(** ** Results are matched to queries by id *)

Lemma parseResults_snoc (ids : QueryIds) (rs : list StateQueryResult)
      (r : StateQueryResult) :
  parseResults ids (rs ++ [r])
  = (let '(fromBytes, toBytes, feePoolBytes) := parseResults ids rs in
     if Long.eq (res_queryId r) (fromQueryId ids) then
       (entryValue r, toBytes, feePoolBytes)
     else if Long.eq (res_queryId r) (toQueryId ids) then
       (fromBytes, entryValue r, feePoolBytes)
     else if Long.eq (res_queryId r) (feeQueryId ids) then
       (fromBytes, toBytes, entryValue r)
     else (fromBytes, toBytes, feePoolBytes)).
Proof.
  unfold parseResults. rewrite fold_left_app. cbn [fold_left].
  destruct (fold_left _ rs (None, None, None)) as [[a b] c]. reflexivity.
Qed.

Lemma valueOfLast_snoc (sel : StateQueryResult -> bool)
      (rs : list StateQueryResult) (r : StateQueryResult) :
  valueOfLast sel (rs ++ [r])
  = if sel r then entryValue r else valueOfLast sel rs.
Proof.
  unfold valueOfLast. rewrite rev_app_distr. cbn [rev app find].
  destruct (sel r); reflexivity.
Qed.

Lemma parseResults_lookup (ids : QueryIds) (rs : list StateQueryResult) :
  parseResults ids rs
  = (valueOfLast (answersQuery (fromQueryId ids)) rs,
     valueOfLast (fun r => negb (answersQuery (fromQueryId ids) r)
                           && answersQuery (toQueryId ids) r) rs,
     valueOfLast (fun r => negb (answersQuery (fromQueryId ids) r)
                           && negb (answersQuery (toQueryId ids) r)
                           && answersQuery (feeQueryId ids) r) rs).
Proof.
  induction rs as [|r rs IH] using rev_ind; [reflexivity|].
  rewrite parseResults_snoc, IH, !valueOfLast_snoc. unfold answersQuery.
  destruct (Long.eq (res_queryId r) (fromQueryId ids));
    destruct (Long.eq (res_queryId r) (toQueryId ids));
    destruct (Long.eq (res_queryId r) (feeQueryId ids)); reflexivity.
Qed.

Lemma find_unique_perm {A} (sel : A -> bool) (l l' : list A) :
  Permutation l l' ->
  (forall x y, In x l -> In y l -> sel x = true -> sel y = true -> x = y) ->
  find sel l = find sel l'.
Proof.
  induction 1 as [|a l l' Hp IH|a b l|l l' l'' Hp1 IH1 Hp2 IH2]; intros Hu.
  - reflexivity.
  - cbn [find]. destruct (sel a); [reflexivity|].
    apply IH. intros x y Hx Hy. apply Hu; now right.
  - cbn [find]. destruct (sel b) eqn:Hb, (sel a) eqn:Ha; try reflexivity.
    f_equal. apply Hu; cbn [In]; auto.
  - rewrite IH1 by exact Hu. apply IH2.
    intros x y Hx Hy.
    apply Hu; [exact (Permutation_in x (Permutation_sym Hp1) Hx)
              | exact (Permutation_in y (Permutation_sym Hp1) Hy)].
Qed.

Lemma NoDup_map_unique {A B} (f : A -> B) (l : list A) (x y : A) :
  List.NoDup (map f l) -> In x l -> In y l -> f x = f y -> x = y.
Proof.
  induction l as [|a l IH]; cbn [map In]; [tauto|].
  intros Hn Hx Hy Hf. apply NoDup_cons_iff in Hn as [Hna Hn].
  destruct Hx as [->|Hx], Hy as [->|Hy]; auto.
  - exfalso. apply Hna. rewrite Hf. now apply in_map.
  - exfalso. apply Hna. rewrite <- Hf. now apply in_map.
Qed.

Lemma Long_eq_bits (a b : Long) : Long.eq a b = true -> Long.bits a = Long.bits b.
Proof.
  unfold Long.eq.
  destruct (negb (Bool.eqb (Long.unsigned a) (Long.unsigned b))
            && Long.topBit a && Long.topBit b); [discriminate|].
  apply Z.eqb_eq.
Qed.
(** C3, amended. The function returns a bare boolean. When it returns, the
    value is [True] exactly when at least one record passes the filter,
    whether or not the final weighted sum equals the target; neither a flag
    for the exact match nor the sum achieved is returned. The mismatch
    shows on the console only: the warning line, carrying [final_sum -
    TARGET_SUM], is printed exactly when the final sum differs from the
    target. When [False] is returned the rows are untouched. *)
Theorem return_value_meaning (T : Z) (product_challenges : list row) (b : bool) :
  out_return (calculate_token_prices T product_challenges) = Ok b →
  ∃ valid,
    valid_records product_challenges = Ok valid
    ∧ (b = true ↔ valid ≠ [])
    ∧ (b = false →
         out_records (calculate_token_prices T product_challenges) = product_challenges)
    ∧ (b = true →
         ∃ final,
           final_allocations T product_challenges = Ok final
           ∧ (hits_target T final = true →
                out_console (calculate_token_prices T product_challenges) = [])
           ∧ (hits_target T final = false →
                ∃ target, Py.float_of_int T = Ok target
                  ∧ out_console (calculate_token_prices T product_challenges)
                      = [SumMismatch (weighted_sum final - target)])).
Proof.
  unfold calculate_token_prices, final_allocations.
  destruct (valid_records product_challenges) as [valid|] eqn:Hvalid; [|done].
  destruct valid as [|v valid].
  { simpl. intros [= <-]. exists []. split_and!; done. }
  destruct (total_pvp_stock_nonzero _ _ Hvalid) as [_ ->]; [done|].
  destruct (token_allocations _ _ _) as [final|] eqn:Hfinal; [|done].
  destruct (verify_sum _ _) as [console|] eqn:Hconsole; [|done].
  destruct (update_records final product_challenges) as [store [[]|]]; simpl; [|done].
  destruct (closing_report _ _) as [[]|]; simpl; [|done].
  intros [= <-]. exists (v :: valid). split_and!; try done.
  intros _. exists final. split; [done|]. unfold hits_target.
  apply verify_sum_console in Hconsole as [[-> ->]|(-> & target & ? & ->)].
  - split; [done|]. done.
  - split; [done|]. intros _. by exists target.
Qed.

Lemma return_value_meaning_witness :
  ∃ valid,
    valid_records stocks_4_3 = Ok valid
    ∧ (true = true ↔ valid ≠ [])
    ∧ out_console (calculate_token_prices TARGET_SUM stocks_4_3) = [SumMismatch 2].
Proof.
  destruct (return_value_meaning TARGET_SUM stocks_4_3 true) as (valid & Hv & Hiff & _).
  - vm_compute; reflexivity.
  - exists valid. split; [exact Hv|]. split; [exact Hiff|]. vm_compute; reflexivity.
Defined.

(** ** C4: a rejected batch *)

(** C4. When no record passes the filter, or when the total of
    [pvp * stock_initial] is zero, the function returns [False] and every
    row is as it was: no [token_price_number], no currency is written. *)
Theorem rejected_batch_untouched (T : Z) (product_challenges : list row)
    (valid : list valid_record) :
  valid_records product_challenges = Ok valid →
  valid = [] ∨ (total_pvp_stock valid =? 0)%float = true →
  out_return (calculate_token_prices T product_challenges) = Ok false
  ∧ out_records (calculate_token_prices T product_challenges) = product_challenges.
Proof.
  intros Hvalid Hcase. unfold calculate_token_prices. rewrite Hvalid.
  destruct Hcase as [-> | Hzero]; [done|].
  destruct valid; [done|]. by rewrite Hzero.
Qed.

Lemma rejected_batch_untouched_witness :
  out_return (calculate_token_prices TARGET_SUM unusable_batch) = Ok false
  ∧ out_records (calculate_token_prices TARGET_SUM unusable_batch) = unusable_batch.
Proof.
  refine (rejected_batch_untouched TARGET_SUM unusable_batch [] _ _).
  - vm_compute; reflexivity.
  - left; reflexivity.
Defined.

**PROBLEM STATEMENT**
Each entry needs to be written out again, exactly as given.

**ANSWER FOR THIS EXERCISE**
(** ** Results are matched to queries by id *)

Lemma parseResults_snoc (ids : QueryIds) (rs : list StateQueryResult)
      (r : StateQueryResult) :
  parseResults ids (rs ++ [r])
  = (let '(fromBytes, toBytes, feePoolBytes) := parseResults ids rs in
     if Long.eq (res_queryId r) (fromQueryId ids) then
       (entryValue r, toBytes, feePoolBytes)
     else if Long.eq (res_queryId r) (toQueryId ids) then
       (fromBytes, entryValue r, feePoolBytes)
     else if Long.eq (res_queryId r) (feeQueryId ids) then
       (fromBytes, toBytes, entryValue r)
     else (fromBytes, toBytes, feePoolBytes)).
Proof.
  unfold parseResults. rewrite fold_left_app. cbn [fold_left].
  destruct (fold_left _ rs (None, None, None)) as [[a b] c]. reflexivity.
Qed.

Lemma valueOfLast_snoc (sel : StateQueryResult -> bool)
      (rs : list StateQueryResult) (r : StateQueryResult) :
  valueOfLast sel (rs ++ [r])
  = if sel r then entryValue r else valueOfLast sel rs.
Proof.
  unfold valueOfLast. rewrite rev_app_distr. cbn [rev app find].
  destruct (sel r); reflexivity.
Qed.

Lemma parseResults_lookup (ids : QueryIds) (rs : list StateQueryResult) :
  parseResults ids rs
  = (valueOfLast (answersQuery (fromQueryId ids)) rs,
     valueOfLast (fun r => negb (answersQuery (fromQueryId ids) r)
                           && answersQuery (toQueryId ids) r) rs,
     valueOfLast (fun r => negb (answersQuery (fromQueryId ids) r)
                           && negb (answersQuery (toQueryId ids) r)
                           && answersQuery (feeQueryId ids) r) rs).
Proof.
  induction rs as [|r rs IH] using rev_ind; [reflexivity|].
  rewrite parseResults_snoc, IH, !valueOfLast_snoc. unfold answersQuery.
  destruct (Long.eq (res_queryId r) (fromQueryId ids));
    destruct (Long.eq (res_queryId r) (toQueryId ids));
    destruct (Long.eq (res_queryId r) (feeQueryId ids)); reflexivity.
Qed.

Lemma find_unique_perm {A} (sel : A -> bool) (l l' : list A) :
  Permutation l l' ->
  (forall x y, In x l -> In y l -> sel x = true -> sel y = true -> x = y) ->
  find sel l = find sel l'.
Proof.
  induction 1 as [|a l l' Hp IH|a b l|l l' l'' Hp1 IH1 Hp2 IH2]; intros Hu.
  - reflexivity.
  - cbn [find]. destruct (sel a); [reflexivity|].
    apply IH. intros x y Hx Hy. apply Hu; now right.
  - cbn [find]. destruct (sel b) eqn:Hb, (sel a) eqn:Ha; try reflexivity.
    f_equal. apply Hu; cbn [In]; auto.
  - rewrite IH1 by exact Hu. apply IH2.
    intros x y Hx Hy.
    apply Hu; [exact (Permutation_in x (Permutation_sym Hp1) Hx)
              | exact (Permutation_in y (Permutation_sym Hp1) Hy)].
Qed.

Lemma NoDup_map_unique {A B} (f : A -> B) (l : list A) (x y : A) :
  List.NoDup (map f l) -> In x l -> In y l -> f x = f y -> x = y.
Proof.
  induction l as [|a l IH]; cbn [map In]; [tauto|].
  intros Hn Hx Hy Hf. apply NoDup_cons_iff in Hn as [Hna Hn].
  destruct Hx as [->|Hx], Hy as [->|Hy]; auto.
  - exfalso. apply Hna. rewrite Hf. now apply in_map.
  - exfalso. apply Hna. rewrite <- Hf. now apply in_map.
Qed.

Lemma Long_eq_bits (a b : Long) : Long.eq a b = true -> Long.bits a = Long.bits b.
Proof.
  unfold Long.eq.
  destruct (negb (Bool.eqb (Long.unsigned a) (Long.unsigned b))
            && Long.topBit a && Long.topBit b); [discriminate|].
  apply Z.eqb_eq.
Qed.
(** C3, amended. The function returns a bare boolean. When it returns, the
    value is [True] exactly when at least one record passes the filter,
    whether or not the final weighted sum equals the target; neither a flag
    for the exact match nor the sum achieved is returned. The mismatch
    shows on the console only: the warning line, carrying [final_sum -
    TARGET_SUM], is printed exactly when the final sum differs from the
    target. When [False] is returned the rows are untouched. *)
Theorem return_value_meaning (T : Z) (product_challenges : list row) (b : bool) :
  out_return (calculate_token_prices T product_challenges) = Ok b →
  ∃ valid,
    valid_records product_challenges = Ok valid
    ∧ (b = true ↔ valid ≠ [])
    ∧ (b = false →
         out_records (calculate_token_prices T product_challenges) = product_challenges)
    ∧ (b = true →
         ∃ final,
           final_allocations T product_challenges = Ok final
           ∧ (hits_target T final = true →
                out_console (calculate_token_prices T product_challenges) = [])
           ∧ (hits_target T final = false →
                ∃ target, Py.float_of_int T = Ok target
                  ∧ out_console (calculate_token_prices T product_challenges)
                      = [SumMismatch (weighted_sum final - target)])).
Proof.
  unfold calculate_token_prices, final_allocations.
  destruct (valid_records product_challenges) as [valid|] eqn:Hvalid; [|done].
  destruct valid as [|v valid].
  { simpl. intros [= <-]. exists []. split_and!; done. }
  destruct (total_pvp_stock_nonzero _ _ Hvalid) as [_ ->]; [done|].
  destruct (token_allocations _ _ _) as [final|] eqn:Hfinal; [|done].
  destruct (verify_sum _ _) as [console|] eqn:Hconsole; [|done].
  destruct (update_records final product_challenges) as [store [[]|]]; simpl; [|done].
  destruct (closing_report _ _) as [[]|]; simpl; [|done].
  intros [= <-]. exists (v :: valid). split_and!; try done.
  intros _. exists final. split; [done|]. unfold hits_target.
  apply verify_sum_console in Hconsole as [[-> ->]|(-> & target & ? & ->)].
  - split; [done|]. done.
  - split; [done|]. intros _. by exists target.
Qed.

Lemma return_value_meaning_witness :
  ∃ valid,
    valid_records stocks_4_3 = Ok valid
    ∧ (true = true ↔ valid ≠ [])
    ∧ out_console (calculate_token_prices TARGET_SUM stocks_4_3) = [SumMismatch 2].
Proof.
  destruct (return_value_meaning TARGET_SUM stocks_4_3 true) as (valid & Hv & Hiff & _).
  - vm_compute; reflexivity.
  - exists valid. split; [exact Hv|]. split; [exact Hiff|]. vm_compute; reflexivity.
Defined.

(** ** C4: a rejected batch *)

(** C4. When no record passes the filter, or when the total of
    [pvp * stock_initial] is zero, the function returns [False] and every
    row is as it was: no [token_price_number], no currency is written. *)
Theorem rejected_batch_untouched (T : Z) (product_challenges : list row)
    (valid : list valid_record) :
  valid_records product_challenges = Ok valid →
  valid = [] ∨ (total_pvp_stock valid =? 0)%float = true →
  out_return (calculate_token_prices T product_challenges) = Ok false
  ∧ out_records (calculate_token_prices T product_challenges) = product_challenges.
Proof.
  intros Hvalid Hcase. unfold calculate_token_prices. rewrite Hvalid.
  destruct Hcase as [-> | Hzero]; [done|].
  destruct valid; [done|]. by rewrite Hzero.
Qed.

Lemma rejected_batch_untouched_witness :
  out_return (calculate_token_prices TARGET_SUM unusable_batch) = Ok false
  ∧ out_records (calculate_token_prices TARGET_SUM unusable_batch) = unusable_batch.
Proof.
  refine (rejected_batch_untouched TARGET_SUM unusable_batch [] _ _).
  - vm_compute; reflexivity.
  - left; reflexivity.
Defined.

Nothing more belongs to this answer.